The length depth and awkwardness of stances is often a reason for the dismissal of the relevance of forms as an aid in the development of combat understanding. Low stances help build discipline, develop flexibility and strength in the legs (Pic 2). Moving from through deep, long stances in forms only aids in the speed and explosiveness in movement when fighting in more combat orientated postures. It also helps develop range of motion and strength through the hip joints so rarely used in today’s society even by most modern martial artists. Other stances, which seem awkward, teach us to play with balance (pic9) and how to use the energy from stumble to recover and still deliver accurate strikes. What people also fail to identify these traditional stances can act as effective transitional stances in both empty hand (pic 10, 11) and armed combat (pic 12, 13).
Forms have both physical and mental purpose in the curriculum for contemporary fighting martial artist. Many of those arguing the futility of forms simply do not understand their purpose.

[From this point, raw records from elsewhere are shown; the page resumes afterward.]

(* ===== verification/Worker.v ===== *)
(** * One handle and its threads

    The worker thread of [Handle::new], the tasks on its runtime and the host
    threads that call [start], [set_fd], [probe], [test_route],
    [dns_leak_test], [network_changed] and [shutdown] on the handle
    ([crates/ffi/src/host.rs]), step by step and in any interleaving.  Every
    access to what they share is a step: the cancellation token [core.stop]
    (which the packet loop of the core cancels too, when it ends), the started
    flag of the core, the command queue of four places, the watched counter of
    network changes, the reply of a command, the mutex around the join handle,
    and the callbacks that are running.

    The core's own part of a step (whether [start_inner] succeeds, what a probe
    finds) is in the label.  Tasks are those that answer a question and those
    the core spawns; most of the latter loop until the token is cancelled, so
    none of them is ever counted on to end by itself. *)
From S2P Require Import Prelude Transition CMemory CApi ConfigCrypto Host.
From Stdlib Require Import String ZArith List Lia Bool.
Import ListNotations.
Open Scope Z_scope.

(** ** Commands and replies *)

(** [Command]: the last three variants differ in the question they carry. *)
Inductive request : Type :=
  | ReqStart
  | ReqSetFd
  | ReqAsk (question : text).

(** A reply is a [Result]: the value or the text of the error. *)
Definition answer : Type := text + text.
Definition succeeded : answer := inl [].

Definition refused_packets : answer :=
  inr (lit "tun.enable requires a host PacketIo; disable TUN for listener-only operation").
Definition refused_twice : answer := inr (lit "core cannot be started twice; create a new core").
Definition refused_fd : answer := inr (lit "TUN fd must be set before start with tun.enable=true").

(** ** Where everybody is *)

(** The worker: polling the three branches of [select!] in their order, waiting
    for one of them, handling a network change, about to start, starting,
    leaving the loop, shutting the core down, dropping the runtime, ended.
    [Unwinding] is a panic of the worker. *)
Inductive worker_position : Type :=
  | PollStop | PollNetwork | PollCommand | Parked
  | Networking
  | StartCheck (id : nat) | Starting (id : nat)
  | Leaving | ShuttingDown | Unwinding
  | DroppingRuntime | Ended.

(** A task of the runtime: the reply it owes (none for a task of the core), and
    whether it is inside a host callback. *)
Record task : Type := { owes : option nat; calling : bool }.

(** A host thread outside; between the check of the token and [try_send];
    waiting for the reply; between check and [send_modify]; at the mutex of the
    join handle; joining while it holds that mutex. *)
Inductive caller : Type :=
  | Outside
  | Checked (r : request)
  | Waiting (r : request) (id : nat)
  | CheckedNetwork
  | AtMutex
  | Joining.

(** What a call returned. *)
Inductive returned : Type :=
  | CoreStopped                            (* "core is stopped" *)
  | QueueRefused                           (* full or closed *)
  | NoAnswer (id : nat)                    (* timeout, or the reply was dropped *)
  | GotAnswer (id : nat) (r : request) (a : answer)
  | NetworkNoted
  | ShutDown (ok : bool).                  (* false: "core worker panicked" *)

Inductive packet_device : Type := NoDevice | HostDevice | FdDevice.

(** ** State *)

Record shared : Type := {
  stop_token : bool;                       (* core.stop *)
  started_flag : bool;                     (* core.lifecycle *)
  tun_config : bool;                       (* core.config.tun.enable *)
  command_queue : list (request * nat);
  watched : Z;                             (* network changes sent: the version the watch compares *)
  queue_enabled : bool;                    (* packet_queue_enabled *)
  replies : list (nat * answer) }.

Record worker_thread : Type := {
  at_ : worker_position;
  running : bool;                          (* Some(Running) *)
  device : packet_device;                  (* packets *)
  worker_calling : bool;                   (* the worker runs a host callback *)
  seen : Z;                                (* changes the watch has marked seen *)
  tasks : list task;
  panicked : bool;
  (* history *)
  handled : Z;                             (* network changes handled *)
  started_by : list nat }.                 (* the commands whose start_inner succeeded *)

Record host_threads : Type := {
  callers : list caller;
  join_handle : bool;                      (* worker: Some(JoinHandle) *)
  holder : option nat;                     (* who holds its mutex *)
  next_id : nat;
  issued : list (nat * (nat * request));   (* commands sent: number, caller, request *)
  results : list (nat * returned) }.

Record cstate : Type := { sh : shared; wt : worker_thread; ho : host_threads }.

Definition cinitial (tun : bool) (n : nat) : cstate :=
  {| sh := {| stop_token := false; started_flag := false; tun_config := tun; command_queue := [];
              watched := 0; queue_enabled := tun; replies := [] |};
     wt := {| at_ := PollStop; running := false; device := if tun then HostDevice else NoDevice;
              worker_calling := false; seen := 0; tasks := []; panicked := false;
              handled := 0; started_by := [] |};
     ho := {| callers := repeat Outside n; join_handle := true; holder := None; next_id := 0%nat;
              issued := []; results := [] |} |}.

(** ** Updates *)

Definition with_stop (x : shared) : shared :=
  {| stop_token := true; started_flag := started_flag x; tun_config := tun_config x;
     command_queue := command_queue x; watched := watched x; queue_enabled := queue_enabled x;
     replies := replies x |}.
Definition with_started (b : bool) (x : shared) : shared :=
  {| stop_token := stop_token x; started_flag := b; tun_config := tun_config x;
     command_queue := command_queue x; watched := watched x; queue_enabled := queue_enabled x;
     replies := replies x |}.
Definition with_queue (q : list (request * nat)) (x : shared) : shared :=
  {| stop_token := stop_token x; started_flag := started_flag x; tun_config := tun_config x;
     command_queue := q; watched := watched x; queue_enabled := queue_enabled x; replies := replies x |}.
Definition with_watched (v : Z) (x : shared) : shared :=
  {| stop_token := stop_token x; started_flag := started_flag x; tun_config := tun_config x;
     command_queue := command_queue x; watched := v; queue_enabled := queue_enabled x; replies := replies x |}.
Definition with_queue_disabled (x : shared) : shared :=
  {| stop_token := stop_token x; started_flag := started_flag x; tun_config := tun_config x;
     command_queue := command_queue x; watched := watched x; queue_enabled := false; replies := replies x |}.
Definition with_reply (id : nat) (a : answer) (x : shared) : shared :=
  {| stop_token := stop_token x; started_flag := started_flag x; tun_config := tun_config x;
     command_queue := command_queue x; watched := watched x; queue_enabled := queue_enabled x;
     replies := (id, a) :: replies x |}.

Definition goes (p : worker_position) (x : worker_thread) : worker_thread :=
  {| at_ := p; running := running x; device := device x; worker_calling := worker_calling x; seen := seen x;
     tasks := tasks x; panicked := panicked x; handled := handled x; started_by := started_by x |}.
Definition with_running (b : bool) (x : worker_thread) : worker_thread :=
  {| at_ := at_ x; running := b; device := device x; worker_calling := worker_calling x; seen := seen x;
     tasks := tasks x; panicked := panicked x; handled := handled x; started_by := started_by x |}.
Definition core_started (id : nat) (x : worker_thread) : worker_thread :=
  {| at_ := at_ x; running := true; device := device x; worker_calling := worker_calling x; seen := seen x;
     tasks := tasks x; panicked := panicked x; handled := handled x; started_by := id :: started_by x |}.
Definition with_fd_device (x : worker_thread) : worker_thread :=
  {| at_ := at_ x; running := running x; device := FdDevice; worker_calling := worker_calling x; seen := seen x;
     tasks := tasks x; panicked := panicked x; handled := handled x; started_by := started_by x |}.
Definition with_worker_calling (b : bool) (x : worker_thread) : worker_thread :=
  {| at_ := at_ x; running := running x; device := device x; worker_calling := b; seen := seen x;
     tasks := tasks x; panicked := panicked x; handled := handled x; started_by := started_by x |}.
Definition with_seen (v : Z) (x : worker_thread) : worker_thread :=
  {| at_ := at_ x; running := running x; device := device x; worker_calling := worker_calling x; seen := v;
     tasks := tasks x; panicked := panicked x; handled := handled x + 1; started_by := started_by x |}.
Definition with_tasks (ts : list task) (x : worker_thread) : worker_thread :=
  {| at_ := at_ x; running := running x; device := device x; worker_calling := worker_calling x; seen := seen x;
     tasks := ts; panicked := panicked x; handled := handled x; started_by := started_by x |}.
Definition with_panic (x : worker_thread) : worker_thread :=
  {| at_ := Unwinding; running := running x; device := device x; worker_calling := worker_calling x;
     seen := seen x; tasks := tasks x; panicked := true; handled := handled x; started_by := started_by x |}.

(** A caller moves on, perhaps with a result. *)
Definition moves (i : nat) (c : caller) (x : host_threads) : host_threads :=
  {| callers := set_nth i c (callers x); join_handle := join_handle x; holder := holder x;
     next_id := next_id x; issued := issued x; results := results x |}.
Definition returns (i : nat) (r : returned) (x : host_threads) : host_threads :=
  {| callers := set_nth i Outside (callers x); join_handle := join_handle x; holder := holder x;
     next_id := next_id x; issued := issued x; results := (i, r) :: results x |}.
Definition sends (i : nat) (r : request) (x : host_threads) : host_threads :=
  {| callers := set_nth i (Waiting r (next_id x)) (callers x); join_handle := join_handle x;
     holder := holder x; next_id := S (next_id x); issued := (next_id x, (i, r)) :: issued x;
     results := results x |}.
Definition takes_handle (i : nat) (x : host_threads) : host_threads :=
  {| callers := set_nth i Joining (callers x); join_handle := false; holder := Some i;
     next_id := next_id x; issued := issued x; results := results x |}.
Definition releases (x : host_threads) : host_threads :=
  {| callers := callers x; join_handle := join_handle x; holder := None;
     next_id := next_id x; issued := issued x; results := results x |}.

Definition on_sh (f : shared -> shared) (s : cstate) : cstate := {| sh := f (sh s); wt := wt s; ho := ho s |}.
Definition on_wt (f : worker_thread -> worker_thread) (s : cstate) : cstate :=
  {| sh := sh s; wt := f (wt s); ho := ho s |}.
Definition on_ho (f : host_threads -> host_threads) (s : cstate) : cstate :=
  {| sh := sh s; wt := wt s; ho := f (ho s) |}.

(** ** Steps *)

Inductive clabel : Type :=
  (* host threads *)
  | Call (i : nat) (r : request)       (* start, set_fd, probe, ... are called *)
  | TrySend (i : nat)
  | Receive (i : nat)                  (* the reply is there *)
  | Disconnected (i : nat)             (* nobody can reply any more *)
  | Timeout (i : nat)
  | CallNetwork (i : nat)
  | SendModify (i : nat)
  | CallShutdown (i : nat)
  | LockWorker (i : nat)
  | Join (i : nat)
  (* the worker *)
  | SelectStop
  | SelectNetwork
  | SelectCommand (opened : outcome unit)  (* for a descriptor: NativeTun::from_owned_fd *)
  | WakeUp
  | NetworkDone (ok : bool)
  | CheckStart
  | StartDone (r : outcome unit)       (* start_inner returns *)
  | LeaveLoop
  | CoreShutdown
  | Unwind
  | AbortTask (j : nat)
  | Finish
  (* host callbacks and tasks *)
  | WorkerCall
  | WorkerReturn
  | Spawn
  | TaskCall (j : nat)
  | TaskReturn (j : nat)
  | TaskDone (j : nat) (a : option answer)  (* a question is answered; None: its task panicked *)
  | TaskEnds (j : nat)                 (* a task of the core ends by itself *)
  | TaskCancels (j : nat).             (* the packet loop of the core ends *)

Definition needs_token (r : request) : bool := match r with ReqAsk _ => false | _ => true end.

(** Commands that cancel the core when they get no answer. *)
Definition gives_up (i : nat) (r : request) (id : nat) (s : cstate) : cstate :=
  let s := on_ho (returns i (NoAnswer id)) s in
  if needs_token r then on_sh with_stop s else s.

Fixpoint reply_of (id : nat) (l : list (nat * answer)) : option answer :=
  match l with
  | [] => None
  | (k, a) :: l' => if Nat.eqb k id then Some a else reply_of id l'
  end.

Definition position_owes (p : worker_position) : list nat :=
  match p with StartCheck id | Starting id => [id] | _ => [] end.
Definition task_owes (t : task) : list nat := match owes t with Some id => [id] | None => [] end.

(** The replies that may still come. *)
Definition owed (s : cstate) : list nat :=
  map snd (command_queue (sh s)) ++ position_owes (at_ (wt s)) ++ flat_map task_owes (tasks (wt s)).

Fixpoint remove_nth {A} (i : nat) (l : list A) : list A :=
  match i, l with
  | _, [] => []
  | O, _ :: l' => l'
  | S i', x :: l' => x :: remove_nth i' l'
  end.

Others argue that forms or kata are the soul and main core of martial arts. It is our belief that the truth lies somewhere in between and whilst kata should be an integral part of a curriculum it is only part of the map that guide us on our path to the truth in combat.
Whilst the common ritual violence the form’s techniques were based to defend against have changed, the lessons and principles they teach hold true today as they did back then. The actual practice of a form will alter as the practitioner becomes more advanced. With greater understanding of his system, principles that are contained within those forms will be uncovered, leading to practice of the functions at a higher level. Those wishing to fully benefit from the lessons that martial arts have to offer must take a serious and detailed, rather than shallow study and exploration of forms practice.